TMPPM 2011 > Volume 1, General Information > Section 8: Managed Care > PCCM > PCCM Inpatient Authorization Process > Out-of-Network Inpatient Services

   
 

8.6.17.10 Out-of-Network Inpatient Services

Out-of-network hospitals may be reimbursed only for inpatient services provided to PCCM clients as the result of an emergency admission. Out-of-network facilities must notify the Inpatient Prior Authorization Department of a client admission within the next business day following the admission. Medical documentation must be submitted with notification to determine appropriateness for transfer to a contracted facility. Scheduled medical and surgical admissions or any nonemergent admission must be precertified indicating the reason why the patient must be admitted or transferred to an out-of-network facility (i.e., the services needed are not provided in a network facility, the patient had an emergent condition requiring admission while away from the SA).

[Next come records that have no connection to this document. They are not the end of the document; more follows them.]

(** C5, as stated, fails: [(primary started (reg topic) 12345)] is not of
    the shape [(primary started <topic_path> <timestamp>)], its topic path
    being a list, and it is not ignored: the list is recorded as registrar
    topic path and the connection moves to [REGISTRAR]. *)
Lemma on_registrar_message_list_topic_path :
  ¬ (∀ (parse : string → result (Sexp * list Sexp)) get_username
       registrar_handler_call w topic payload_in,
       (∀ topic_path timestamp,
          parse payload_in ≠
          Return (Atom "primary",
                  [Atom "started"; Atom topic_path; Atom timestamp])) →
       parse payload_in ≠ Return (Atom "primary", [Atom "stopped"]) →
       on_registrar_message parse get_username registrar_handler_call
         topic payload_in w = (Return tt, w)).
Proof.
  intros H.
  assert (Heq : on_registrar_message spec_parse_result "me" (λ _ _ _, ret true)
                  "ns/service/registrar" "(primary started (reg topic) 12345)"
                  (initial "ns/host/1") = (Return tt, initial "ns/host/1")).
  { apply H.
    - intros topic_path timestamp. vm_compute. discriminate.
    - vm_compute. discriminate. }
  apply (f_equal (λ r, connection (public r.2))) in Heq.
  vm_compute in Heq. discriminate.
Qed.


(** ** Message invocation *)

Import Actor.

Section ActorFacts.

Variables Arg Heap : Type.
Variable str_arguments : list Arg → string.
Variable str_exn : exn → string.
Variable accepts : Callable → nat → bool.
Variable body : Callable → list Arg → M (World Heap) unit.

Local Abbreviation repr := (Actor.repr Arg str_arguments).
Local Abbreviation call := (Actor.call Arg Heap accepts body).
Local Abbreviation invoke :=
  (Actor.invoke Arg Heap str_arguments str_exn accepts body).
Local Abbreviation log := (logger_call Heap).

Implicit Types (self : Message Arg) (w : World Heap).

Local Abbreviation after_debug self w :=
  (debug_line Arg Heap str_arguments self w).2.

(** A string command that is no attribute of the target, with no handler
    given, resolves to [None]; a found attribute is what [invoke] settles
    on. *)
Lemma resolve_missing_command self name :
  target_function Arg self = VNone →
  command Arg self = CommandStr name →
  attributes (target_object Arg self) !! name = None →
  resolve Arg self = Return VNone.
Proof. unfold resolve. by intros -> -> ->. Qed.

Lemma resolve_attribute self name attribute :
  target_function Arg self = VNone →
  command Arg self = CommandStr name →
  attributes (target_object Arg self) !! name = Some attribute →
  resolve Arg self = Return attribute.
Proof. unfold resolve. by intros -> -> ->. Qed.

Lemma settles_on_resolve self v :
  settles_on Arg self v → resolve Arg self = Return v.
Proof.
  unfold resolve.
  intros [Htruthy|name attribute Hfalsy Hcmd Hattr|name Hfalsy Hcmd Hattr].
  - by rewrite Htruthy.
  - by rewrite Hfalsy, Hcmd, Hattr.
  - by rewrite Hfalsy, Hcmd, Hattr.
Qed.

Lemma invoke_unfold self w :
  invoke self w =
  match resolve Arg self with
  | Raise e => (Raise e, after_debug self w)
  | Return VNone =>
      log ERROR (repr self +:+ ": Function not found in: "
                 +:+ object_str (target_object Arg self)) (after_debug self w)
  | Return (VObject _ None) =>
      log ERROR (repr self +:+ ": isn't callable") (after_debug self w)
  | Return (VObject _ (Some f)) =>
      match call f (arguments Arg self) (after_debug self w) with
      | (Return _, w1) => (Return tt, w1)
      | (Raise e, w1) =>
          if is_TypeError e
          then log ERROR (repr self +:+ ": " +:+ str_exn e) w1
          else (Raise e, w1)
      end
  end.
Proof.
  unfold Actor.invoke, debug_line, bind, get, when, try_except, lift. simpl.
  destruct (debug_enabled Heap w) eqn:Hd; simpl; rewrite ?Hd;
    (destruct (resolve Arg self) as [[|b [f|]]|e0]; simpl; [done| |done|done]);
    (destruct (Actor.call _ _ _ _ f _ _) as [[[]|e] w1]; simpl; [done|]);
    by destruct (is_TypeError e).
Qed.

A routine OB or newborn admission to an out of network facility does not require notification or prior authorization.

Nonroutine OB or newborn services require prior authorization within the next business day following the determination that the services are nonroutine.

Refer to: Subsection 8.6.17.7, "Obstetrical and Newborn Notification" in this section for the definition of routine and nonroutine OB or newborn services.

After a patient in an out-of-network hospital is stabilized, additional services are considered noncovered benefits. The out-of-network hospital may, however, request an exception to the stabilization policy by contacting the PCCM Inpatient Prior Authorization Department at 1-888-302-6167:

The hospital must state the circumstances surrounding the emergency admission and provide an estimate of the additional number of days required until the patient is discharged.

PCCM grants exceptions based on the information provided by the noncontracted hospital and issues an authorization for billing purposes if an exception is granted.

Although in some cases the PCCM Inpatient Prior Authorization Department may require additional time to review the circumstances of the request for exception, it normally reviews the request and contacts the out-of-network hospital within 36 hours of its request. The Inpatient Prior Authorization Department will either provide the noncontracted hospital with an authorization or deny the exception request.

Should a stabilization exception be denied, any inpatient services provided to the PCCM client at the out-of-network hospital will cease to be a covered benefit 24 hours after the hospital is notified.

Nonemergency inpatient admissions are not a covered benefit at out-of-network hospitals and are considered for reimbursement only if authorization has been received from the PCCM Inpatient Prior Authorization Department or the client would experience an undue burden traveling to a network hospital. In this case, a hardship exemption may be granted. This exemption permits reimbursement of a nonemergency admission at an out-of-network hospital.

To obtain a hardship exemption, the attending physician or designee must contact the PCCM Inpatient Prior Authorization Department at 1-888-302-6167 before any nonemergency admission to an out-of-network hospital and provide details to substantiate why the client would experience an undue burden traveling to a network hospital.

If the details substantiate undue burden, the PCCM Inpatient Prior Authorization Department will grant the exemption and issue an authorization. The physician can then admit the patient to the out-of-network hospital.

Note: Under no circumstances will authorization for an undue travel burden be granted after a patient has been admitted for a nonemergency condition to an out-of-network hospital.

PCPs referring clients to specialists should make the specialist aware of the PCCM non-contracted hospital admission policy.